White House Preparing Religious Exemptions to Contraceptive Mandate
Article audio sponsored by The John Birch Society

The Trump administration appears poised to relax the Obama administration’s rule forcing employers to offer free contraceptive coverage to their employees even if doing so conflicts with an employer’s religious beliefs.

The White House Office of Management and Budget (OMB) posted a notice on its website that it is considering an “interim final rule” concerning “coverage of certain preventive services under the Affordable Care Act.” According to the New York Times, that is a reference to the contraceptive mandate, which the Obama administration issued in 2011 as part of its ObamaCare regulations.

The mandate has been the subject of much controversy and led to numerous lawsuits, primarily from Christian businesses and organizations that consider artificial contraception sinful. The Little Sisters of the Poor, a 178-year-old religious order that serves the elderly poor in over 30 countries, were among the most prominent — or perhaps the most sympathetic — litigants. Their case, bundled with six others, reached the Supreme Court, which ultimately chose to remand the cases to their respective appeals courts without ruling on them, believing a compromise could be reached in which insurers would cover contraception with no involvement from employers. Such a compromise was not reached by the end of the Obama administration, and the conflicting decisions from the appeals courts left the matter unsettled.

During the 2016 presidential campaign, candidate Donald Trump vowed to “make absolutely certain religious orders like the Little Sisters of Poor are not bullied by the federal government because of their religious beliefs.” On May 4, President Trump signed an executive order directing the Treasury, Labor, and Health and Human Services secretaries to “consider issuing amended regulations, consistent with applicable law, to address conscience-based objections to the preventive-care mandate.” Speaking to representatives of the Little Sisters whom he had invited to the signing ceremony, Trump said, “With this executive order, we are ending the attacks on your religious liberty.”

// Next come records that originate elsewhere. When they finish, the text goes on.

(** Continuations of [authenticate] that can still reach downstream. *)
Definition is_main (k : Cont) : bool := match k with KObserver _ _ anonymous _ => anonymous | _ => true end.
Definition is_next (e : Event) : bool := match e with Next ByAuthenticate _ _ => true | _ => false end.

Definition budget (w : World St) : nat :=
  (length (filter (λ k, is_main k = true) (w_pending w)) + length (filter (λ e, is_next e = true) (w_log w)))%nat.

Definition authentic (moves : list Move) (w : World St) (c : Call) (fields : AuthSnapshot) : Prop :=
  ∃ cr a, Validated c cr a ∈ w_log w ∧ fields !! FToken = Some (VPrim (JStr (cr_token cr)))
    ∧ constrained moves c cr a (fields !! FConfirmation) (fields !! FDeviceBinding).

Definition next_ok (moves : list Move) (w : World St) (e : Event) : Prop :=
  match e with
  | Next ByAuthenticate c None => au_optional (authenticators (ca_owner c)) = true
  | Next ByAuthenticate c (Some None) => False
  | Next ByAuthenticate c (Some (Some l)) => ∃ fields, authentic moves w c fields
  | _ => True
  end.

Record inv (moves : list Move) (w : World St) : Prop := {
  inv_pending : ∀ k, k ∈ w_pending w → cont_ok moves w k;
  inv_authenticated : ∀ e, w_evidence w = Some e → rq_status e = Authenticated →
    ∃ l fields, rq_auth e = Some l ∧ rq_snapshot e = Some fields
      ∧ authentic moves w (mkCall (rq_owner e) (rq_res e)) fields;
  inv_next : ∀ e, e ∈ w_log w → next_ok moves w e;
  inv_budget : (budget w <= 1)%nat;
  inv_fresh : w_evidence w = None → budget w = 0%nat
}.

(** ** Stability *)

Definition grows (w w' : World St) : Prop :=
  (∀ c, owned w c → owned w' c) ∧ ∀ e, e ∈ w_log w → e ∈ w_log w'.

Lemma constrained_mono m1 m2 c cr a x y : m1 `prefix_of` m2 → constrained m1 c cr a x y → constrained m2 c cr a x y.
Proof.
  intros Hp [|p jkt o1 o2 b before env proof r e]; [by eapply constrained_unbound|].
  apply (constrained_bound m2 c cr a x y p jkt o1 o2 b before env proof r e); try done. by etrans.
Qed.

Lemma authentic_mono m1 m2 w w' c fields :
  m1 `prefix_of` m2 → grows w w' → authentic m1 w c fields → authentic m2 w' c fields.
Proof.
  intros Hp [_ Hl] (cr & a & Hv & Ht & Hc). exists cr, a. split_and!; [by apply Hl|done|by eapply constrained_mono].
Qed.

Lemma cont_ok_mono m1 m2 w w' k : m1 `prefix_of` m2 → grows w w' → cont_ok m1 w k → cont_ok m2 w' k.
Proof.
  intros Hp [Ho Hl]. destruct k as [c cr|c cr m conf proof|c cr m conf x y l|c e anon r]; cbn.
  - apply Ho.
  - intros [? (a & p & m' & ? & ?)]. split; [by apply Ho|]. exists a, p, m'. split; [by apply Hl|done].
  - intros [? (a & ? & ?)]. split; [by apply Ho|]. exists a. split; [by apply Hl|by eapply constrained_mono].
  - intros Hk Ha. destruct (Hk Ha). split; [by apply Ho|done].
Qed.

Lemma next_ok_mono m1 m2 w w' e : m1 `prefix_of` m2 → grows w w' → next_ok m1 w e → next_ok m2 w' e.
Proof.
  intros Hp Hg. destruct e as [[] c [[l|]|]| | | | |]; cbn; try done. intros [fields Hf]. exists fields. by eapply authentic_mono.
Qed.

(** Changes that no part of the invariant looks at. *)
Lemma inv_change moves moves' w w' :
  moves `prefix_of` moves' → inv moves w →
  w_evidence w' = w_evidence w → w_pending w' = w_pending w → w_log w' = w_log w → inv moves' w'.
Proof.
  intros Hp [H1 H2 H3 H4 H5] He Hk Hl.
  assert (grows w w') as Hg by (split; [intros c; unfold owned; by rewrite He|by rewrite Hl]).
  assert (budget w' = budget w) as Hb by (unfold budget; by rewrite Hk, Hl).
  split; rewrite ?Hk, ?Hl, ?He, ?Hb; try done.
  - intros k Hin. eapply cont_ok_mono; eauto.
  - intros e Hev Hst. destruct (H2 e Hev Hst) as (l & f & ? & ? & ?). exists l, f. split_and!; try done. by eapply authentic_mono.
  - intros e Hin. eapply next_ok_mono; eauto.
Qed.

Lemma grows_refl w : grows w w.
Proof. by split. Qed.

Lemma authentic_log moves w w' c fields :
  (∀ e, e ∈ w_log w → e ∈ w_log w') → authentic moves w c fields → authentic moves w' c fields.
Proof. intros Hl (cr & a & Hv & ?). exists cr, a. split; [by apply Hl|done]. Qed.

Lemma inv_set_evidence moves w f :
  (∀ e, rq_owner (f e) = rq_owner e ∧ rq_res (f e) = rq_res e) →
  (∀ e, w_evidence w = Some e → rq_status (f e) = Authenticated →
    ∃ l fields, rq_auth (f e) = Some l ∧ rq_snapshot (f e) = Some fields
      ∧ authentic moves w (mkCall (rq_owner e) (rq_res e)) fields) →
  inv moves w → inv moves (set_evidence (f <$> w_evidence w) w).
Proof.
  intros Hf Ha [H1 H2 H3 H4 H5].
  assert (∀ c, owned w c → owned (set_evidence (f <$> w_evidence w) w) c) as Ho.
  { intros c (e & He & ? & ?). exists (f e). cbn. rewrite He. destruct (Hf e) as [-> ->]. done. }
  split; cbn [set_evidence w_pending w_log w_evidence].
  - intros k Hk. eapply (cont_ok_mono moves moves w); [done|by split|by apply H1].
  - intros e' (e & He & ->)%fmap_Some Hst. destruct (Hf e) as [-> ->]. by apply Ha.
  - intros e He. eapply (next_ok_mono moves moves w); [done|by split|by apply H3].
  - done.
  - intros Hn%fmap_None. by apply H5.
Qed.

Lemma inv_set_status moves w s : s ≠ Authenticated → inv moves w → inv moves (set_status s w).
Proof. intros Hs. apply inv_set_evidence; [done|]. intros e _ Hst. by cbn in Hst. Qed.

Lemma inv_set_auth moves w a : inv moves w → inv moves (set_auth a w).
Proof. intros. by eapply inv_change. Qed.

Lemma inv_await moves w k :
  inv moves w → cont_ok moves w k → (is_main k = true → budget w = 0%nat ∧ w_evidence w ≠ None) →
  inv moves (await k w).
Proof.
  intros [H1 H2 H3 H4 H5] Hk Hm.
  assert (budget (await k w) = budget w + if is_main k then 1 else 0)%nat as Hb.
  { unfold budget, await, set_pending. cbn [w_pending w_log]. rewrite filter_app, length_app, filter_cons.
    destruct (decide (is_main k = true)) as [->|Hn]; cbn; [lia|]. apply not_true_is_false in Hn as ->. cbn. lia. }
  split; try done.
  - intros k' [Hk'|Hk']%elem_of_app; [by apply H1|]. by apply list_elem_of_singleton in Hk' as ->.
  - rewrite Hb. destruct (is_main k); [destruct Hm; [done|lia]|lia].
  - intros Hn. rewrite Hb, H5 by done. destruct (is_main k); [by destruct Hm|done].
Qed.

Lemma inv_log moves w e :
  inv moves w → next_ok moves w e → (is_next e = true → budget w = 0%nat ∧ w_evidence w ≠ None) →
  inv moves (log e w).
Proof.
  intros [H1 H2 H3 H4 H5] He Hm.
  assert (grows w (log e w)) as Hg by (split; [done|]; intros e' ?; cbn; apply elem_of_app; by left).
  assert (budget (log e w) = budget w + if is_next e then 1 else 0)%nat as Hb.
  { unfold budget, log. cbn [w_pending w_log]. rewrite filter_app, length_app, filter_cons.
    destruct (decide (is_next e = true)) as [->|Hn]; cbn; [lia|]. apply not_true_is_false in Hn as ->. cbn. lia. }
  split.
  - intros k Hk. by eapply cont_ok_mono, H1.
  - intros ev Hev Hst. destruct (H2 ev Hev Hst) as (l & f & ? & ? & ?). exists l, f. split_and!; try done. by eapply authentic_mono.
  - intros e' [He'|He']%elem_of_app; [by eapply next_ok_mono, H3|].
    apply list_elem_of_singleton in He' as ->. by eapply next_ok_mono.
  - rewrite Hb. destruct (is_next e); [destruct Hm; [done|lia]|lia].
  - intros Hn. rewrite Hb, H5 by done. destruct (is_next e); [by destruct Hm|done].
Qed.

Lemma inv_deny moves c e scheme hook w : inv moves w → inv moves (deny authenticators c e scheme hook w).
Proof.
  intros Hi. unfold deny. cbv zeta.
  assert (inv moves (set_auth None (set_status Failed w))) by by apply inv_set_auth, inv_set_status.
  destruct (prepare _ _ _ _ _ _); [by apply inv_await|by apply inv_log].
Qed.

(** A main continuation of [c] was taken up. *)
Record idle (moves : list Move) (w : World St) (c : Call) : Prop := {
  idle_inv : inv moves w;
  idle_budget : budget w = 0%nat;
  idle_owned : owned w c
}.

Lemma owned_evidence w c : owned w c → w_evidence w ≠ None.
Proof. by intros (e & -> & _). Qed.

Lemma idle_set_auth moves w c a : idle moves w c → idle moves (set_auth a w) c.
Proof. intros [? ? ?]. split; [by apply inv_set_auth|done|done]. Qed.

Lemma idle_log moves w c e : is_next e = false → idle moves w c → next_ok moves w e → idle moves (log e w) c.
Proof.
  intros Hn [? Hb ?] ?. split; [apply inv_log; try done; by rewrite Hn| |done].
  unfold budget in *. cbn [log w_pending w_log]. rewrite filter_app, length_app, filter_cons.
  rewrite decide_False by by rewrite Hn. cbn. lia.
Qed.

Lemma idle_change moves w w' c :
  idle moves w c → w_evidence w' = w_evidence w → w_pending w' = w_pending w → w_log w' = w_log w → idle moves w' c.
Proof.
  intros [Hi Hb Ho] He Hp Hl. split; [by eapply inv_change| |].
  - unfold budget. by rewrite Hp, Hl.
  - destruct Ho as (e & ? & ?). exists e. by rewrite He.
Qed.

Lemma inv_catch moves c e scheme nonce stage w :
  idle moves w c → inv moves (catch_error authenticators c e scheme nonce stage w).
Proof.
  intros [Hi Hb Ho]. unfold catch_error. destruct (status_is Pending w); [|by apply inv_set_auth].
  destruct (prepare _ _ _ _ _ _) as [response|]; [|by apply inv_log]. cbv zeta.
  set (anonymous := _ && _). set (s := if anonymous then Invalid else _).
  assert (s ≠ Authenticated) as Hs by (unfold s; destruct anonymous; [done|by destruct (bool_decide _)]).
  apply inv_await; [by apply inv_set_auth, inv_set_status| |].
  - cbn. intros Ha. split; [|unfold anonymous in Ha; by destruct (au_optional _)].
    destruct Ho as (ev & Hev & ? & ?). exists (with_status ev s). cbn. by rewrite Hev.
  - intros _. split; [exact Hb|]. cbn. destruct Ho as (ev & -> & _). done.
Qed.

(** ** The steps *)

Lemma context_security m token x y :
  context_of m token x y !! FToken = Some (VPrim (JStr token))
  ∧ context_of m token x y !! FConfirmation = x ∧ context_of m token x y !! FDeviceBinding = y.
Proof. unfold context_of, set_optional. destruct x, y; split_and!; by simplify_map_eq. Qed.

The OMB rule is being reviewed pursuant to Trump’s order. “Because the policy change is embodied in an interim final rule, it could take effect immediately upon publication in the Federal Register,” wrote the Times. “When agencies issue interim final rules, however, they typically invite public comments and can later revise the rules in light of those comments.”

Proponents of the contraceptive mandate are, naturally, fighting such a rule change with every weapon in their arsenal.

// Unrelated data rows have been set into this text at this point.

(* ===== verification/JsUri.v ===== *)
(** [encodeURIComponent] and [decodeURIComponent]: percent escapes of UTF-8 over strings of
    UTF-16 code units, with the round trip. *)

From S2P Require Import Prelude JsValue JsJson.

(** * Definitions *)

(** The characters [encodeURIComponent] keeps. *)
Definition uri_unreserved (c : Z) : bool := is_alnum c || includes_char c (js "-_.!~*'()").

Definition hex_upper (n : Z) : Z := if n <? 10 then 48 + n else 55 + n.
Definition pct_byte (b : Z) : jsstr := [37; hex_upper (b / 16); hex_upper (b mod 16)].

Definition encode_code_point (c : Z) : jsstr :=
  if uri_unreserved c then [c] else flat_map pct_byte (utf8_of_code_point c).

(** [None] is the [URIError] of a lone surrogate. *)
Definition encodeURIComponent (s : jsstr) : option jsstr :=
  if forallb (λ c, negb (is_surrogate c)) (code_points s)
  then Some (flat_map encode_code_point (code_points s)) else None.

(** One escape [%XX]. *)
Definition take_pct (s : jsstr) : option (Z * jsstr) :=
  match s with
  | 37 :: a :: b :: r => x ← hex_value a; y ← hex_value b; Some (x * 16 + y, r)
  | _ => None
  end.

Fixpoint take_pcts (n : nat) (s : jsstr) : option (list Z * jsstr) :=
  match n with
  | O => Some ([], s)
  | S n => '(b, r) ← take_pct s; '(bs, r) ← take_pcts n r; Some (b :: bs, r)
  end.

(** The bytes that follow a lead byte. *)
Definition continuation_bytes (b : Z) : option nat :=
  if in_range 192 223 b then Some 1%nat
  else if in_range 224 239 b then Some 2%nat
  else if in_range 240 247 b then Some 3%nat
  else None.

(** The escapes at the head of [s], one code point. *)
Definition take_escaped (s : jsstr) : option (Z * jsstr) :=
  '(b, r) ← take_pct s;
  if b <? 128 then Some (b, r)
  else
    n ← continuation_bytes b;
    '(bs, r) ← take_pcts n r;
    '(c, rest) ← utf8_next (b :: bs);
    match rest with [] => Some (c, r) | _ => None end.

(** [None] is the [URIError] of a malformed escape. Each step consumes a unit, so the length is fuel enough. *)
Fixpoint decode_uri (fuel : nat) (s : jsstr) : option jsstr :=
  match fuel with
  | O => None
  | S fuel =>
      match s with
      | [] => Some []
      | c :: s' =>
          if c =? 37 then
            '(c, r) ← take_escaped s;
            d ← decode_uri fuel r;
            Some (units_of_code_point c ++ d)
          else d ← decode_uri fuel s'; Some (c :: d)
      end
  end.
Definition decodeURIComponent (s : jsstr) : option jsstr := decode_uri (S (length s)) s.

(** * The round trip *)

Lemma hex_upper_value n : 0 <= n < 16 → hex_value (hex_upper n) = Some n.
Proof.
  intros Hn. assert (n ∈ seqZ 0 16) as Hin by (apply elem_of_seqZ; lia).
  revert Hin. clear Hn. intros Hin. cbn in Hin. repeat (apply elem_of_cons in Hin as [->|Hin]; [done|]).
  by apply not_elem_of_nil in Hin.
Qed.

Lemma take_pct_byte b r : 0 <= b < 256 → take_pct (pct_byte b ++ r) = Some (b, r).
Proof.
  intros Hb. unfold pct_byte. cbn [app take_pct]. rewrite !hex_upper_value by lia. cbn. do 2 f_equal. lia.
Qed.

Lemma take_pcts_bytes bs r : Forall (λ b, 0 <= b < 256) bs → take_pcts (length bs) (flat_map pct_byte bs ++ r) = Some (bs, r).
Proof.
  induction 1 as [|b bs Hb _ IH]; [done|]. cbn [flat_map length take_pcts].
  rewrite <- app_assoc, take_pct_byte by done. cbn. by rewrite IH.
Qed.

Lemma utf8_byte_range c : 0 <= c < 1114112 → Forall (λ b, 0 <= b < 256) (utf8_of_code_point c).
Proof.
  intros Hc. unfold utf8_of_code_point. repeat case_match; bool_prop; repeat constructor; try lia; unit_class; lia.
Qed.

Lemma take_escaped_code_point c r : scalar c →
  take_escaped (flat_map pct_byte (utf8_of_code_point c) ++ r) = Some (c, r).
Proof.
  intros [Hc Hs]. pose proof (utf8_byte_range c Hc) as Hb. pose proof (utf8_next_code_point c [] Hc Hs) as Hn.
  rewrite app_nil_r in Hn. destruct (utf8_of_code_point c) as [|b bs] eqn:E; [done|].
  inversion Hb as [|? ? Hb0 Hbs]; subst. cbn [flat_map]. rewrite <- app_assoc. unfold take_escaped.
  rewrite take_pct_byte by done. cbn [mbind option_bind].
  assert ((b <? 128) = true ∧ b = c ∧ bs = [] ∨ (b <? 128) = false ∧ continuation_bytes b = Some (length bs)) as [(-> & -> & ->)|[-> ->]].
  { revert E. unfold utf8_of_code_point, continuation_bytes. destruct (Z.ltb_spec c 128).
    { intros [= <- <-]. left. split; [by apply Z.ltb_lt|done]. }
    intros E. right. revert E. destruct (Z.ltb_spec c 2048); [|rewrite Hs; destruct (Z.ltb_spec c 65536)]; intros [= <- <-];
      (split; [apply Z.ltb_ge; lia|]); unfold in_range; repeat case_match; bool_prop; try done; lia. }
  - done.
  - cbn [mbind option_bind]. rewrite take_pcts_bytes by done. cbn [mbind option_bind]. by rewrite Hn.
Qed.

Lemma encoded_starts c r : scalar c → uri_unreserved c = false →
  ∃ t, flat_map pct_byte (utf8_of_code_point c) ++ r = 37 :: t.
Proof.
  intros _ _. pose proof (utf8_of_code_point_length c). destruct (utf8_of_code_point c) as [|b bs]; [cbn in *; lia|]. by eexists.
Qed.

Lemma pct_length bs : length (flat_map pct_byte bs) = (3 * length bs)%nat.
Proof. induction bs; cbn [flat_map]; [done|]. rewrite length_app. cbn. lia. Qed.

Lemma unreserved_units c : uri_unreserved c = true → c ≠ 37 ∧ c < 128.
Proof.
  unfold uri_unreserved. rewrite orb_true_iff. intros [H|H]; [unit_class; lia|].
  apply existsb_exists in H as (d & Hd & ->%Z.eqb_eq). cbn in Hd. intuition lia.
Qed.

Lemma decode_code_points cs fuel : Forall scalar cs → (length (flat_map encode_code_point cs) < fuel)%nat →
  decode_uri fuel (flat_map encode_code_point cs) = Some (flat_map units_of_code_point cs).
Proof.
  intros Hcs. revert fuel. induction Hcs as [|c cs Hc _ IH]; intros [|fuel] Hf; try (cbn in *; lia); [done|].
  cbn [flat_map] in *. rewrite length_app in Hf. unfold encode_code_point at 1. unfold encode_code_point at 1 in Hf.
  destruct (uri_unreserved c) eqn:Hu.
  - apply unreserved_units in Hu as [Hp Hl]. cbn [app decode_uri]. apply Z.eqb_neq in Hp as ->.
    rewrite IH by (cbn [length] in Hf; lia). cbn [mbind option_bind]. unfold units_of_code_point at 2.
    by rewrite (proj2 (Z.ltb_lt c 65536)) by lia.
  - destruct (encoded_starts c (flat_map encode_code_point cs) Hc Hu) as [t Ht]. rewrite Ht. cbn [decode_uri].
    change (37 =? 37) with true. cbv iota. rewrite <- Ht, take_escaped_code_point by done. cbn [mbind option_bind].
    pose proof (utf8_of_code_point_length c). rewrite pct_length in Hf. by rewrite IH by lia.
Qed.

Lemma encode_defined s : well_formed s ↔ units_ok s ∧ is_Some (encodeURIComponent s).
Proof.
  unfold well_formed, encodeURIComponent. split; intros [Hu H]; split; try done.
  - rewrite (proj2 (forallb_forall _ _)); [by eexists|]. intros c Hc. rewrite Forall_forall in H.
    by rewrite (H c) by by apply list_elem_of_In.
  - destruct (forallb _ _) eqn:E; [|by destruct H]. rewrite forallb_forall in E. apply Forall_forall.
    intros c Hc%list_elem_of_In. by apply negb_true_iff, E.
Qed.

Lemma uri_roundtrip s e : units_ok s → encodeURIComponent s = Some e → decodeURIComponent e = Some s.
Proof.
  intros Hu He. assert (well_formed s) as [_ Hs] by (apply encode_defined; split; [done|by eexists]).
  unfold encodeURIComponent in He. destruct (forallb _ _); [|done]. injection He as <-.
  unfold decodeURIComponent. rewrite decode_code_points; [by rewrite units_of_code_points| |lia].
  pose proof (code_points_range s Hu) as Hr. rewrite Forall_forall in Hr, Hs. apply Forall_forall. intros c Hc. split; auto.
Qed.

(** Encoded text is made of unreserved characters, [%] and hex digits. *)
Definition encoded_unit (c : Z) : bool := uri_unreserved c || (c =? 37).

Lemma encoded_units s e : encodeURIComponent s = Some e → units_ok s → all_units encoded_unit e = true.
Proof.
  intros He Hu. pose proof (code_points_range s Hu) as Hr. unfold encodeURIComponent in He. destruct (forallb _ _); [|done].
  injection He as <-. apply forallb_forall. intros c (p & Hp & Hc)%in_flat_map. unfold encoded_unit, encode_code_point in *.
  destruct (uri_unreserved p) eqn:E; [destruct Hc as [<-|[]]; by rewrite E|].
  apply in_flat_map in Hc as (b & Hb & Hc). rewrite Forall_forall in Hr.
  pose proof (utf8_byte_range p) as Hbyte. rewrite Forall_forall in Hbyte.
  specialize (Hbyte (Hr p (proj2 (list_elem_of_In _ _) Hp)) b (proj2 (list_elem_of_In _ _) Hb)).
  assert (∀ n, 0 <= n < 16 → is_alnum (hex_upper n) = true) as Hx.
  { intros n Hn. unfold hex_upper. destruct (Z.ltb_spec n 10); unit_class; lia. }
  destruct Hc as [<-|[<-|[<-|[]]]]; [done|..]; unfold uri_unreserved; by rewrite Hx by lia.
Qed.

Last week, 14 ultraliberal Democratic senators sent a letter to OMB director Mick Mulvaney urging him “to cease any efforts … that would undermine access to affordable preventive services, including contraception, for women.” They declared Trump’s executive order “dangerous,” claiming it would lead to “discrimination against not only women but also LGBTQ people, religious minorities, and others.”

Other parties threatened to sue if the mandate were rolled back in the slightest. Gretchen Borchelt, a vice president of the National Women’s Law Center, told the Times her organization is already preparing a lawsuit, saying, “We think whatever the rule is, it will allow an employer’s religious beliefs to keep birth control away from women.”

This is, of course, patent nonsense. Granting some exemptions to an unconstitutional mandate that employers pay for contraceptive coverage for their employees does not “keep birth control away from women,” nor does it promote discrimination. It merely means that women who desire contraception will have to pay for it themselves — as most did prior to ObamaCare — rather than being able to force their employers to do so if it violates their employers’ religious beliefs. There is, after all, that pesky little clause in the First Amendment that bars the federal government from “prohibiting the free exercise” of religion, which surely means more than simply letting people go to church.

In her interview with the Times, Borchelt listed of some of the arguments that would likely be used in her group’s lawsuit:

If the Trump administration does not adequately explain and justify the rule, she said, it could be challenged as “arbitrary and capricious,” in violation of federal law. In addition, she said, women could challenge it as violating a section of the Affordable Care Act that broadly prohibits discrimination in health programs that receive federal funds.

Ms. Borchelt also pointed to a little-known provision of the Affordable Care Act that says the health secretary shall not issue any rule that “impedes timely access to health care services” or “creates any unreasonable barriers to the ability of individuals to obtain appropriate medical care.”

Sadly, given the current state of jurisprudence, these arguments might carry the day.

For this reason, plus the fact that a future administration could reinstate the mandate just as easily as this administraion is (slightly) dismantling it, mandate opponents also want a definitive court decision. Mark Rienzi, an attorney with the Becket Fund for Religious Liberty who represents the Little Sisters, told the Times that while the rule change would be welcome, “they would still seek a court order to ensure that the government could not impose similar requirements in the future.”

President Trump is to be applauded for keeping his campaign promise to those with religious objections to contraception. Americans would be better served, however, if his administration scrapped the entire contraceptive mandate rather than carving out some narrow exemptions to it. The federal government has no constitutional authority to mandate that any employer, whether Christian, Jew, Muslim, or atheist, provide insurance coverage of any kind. At least that’s not the way the Founders conceived it.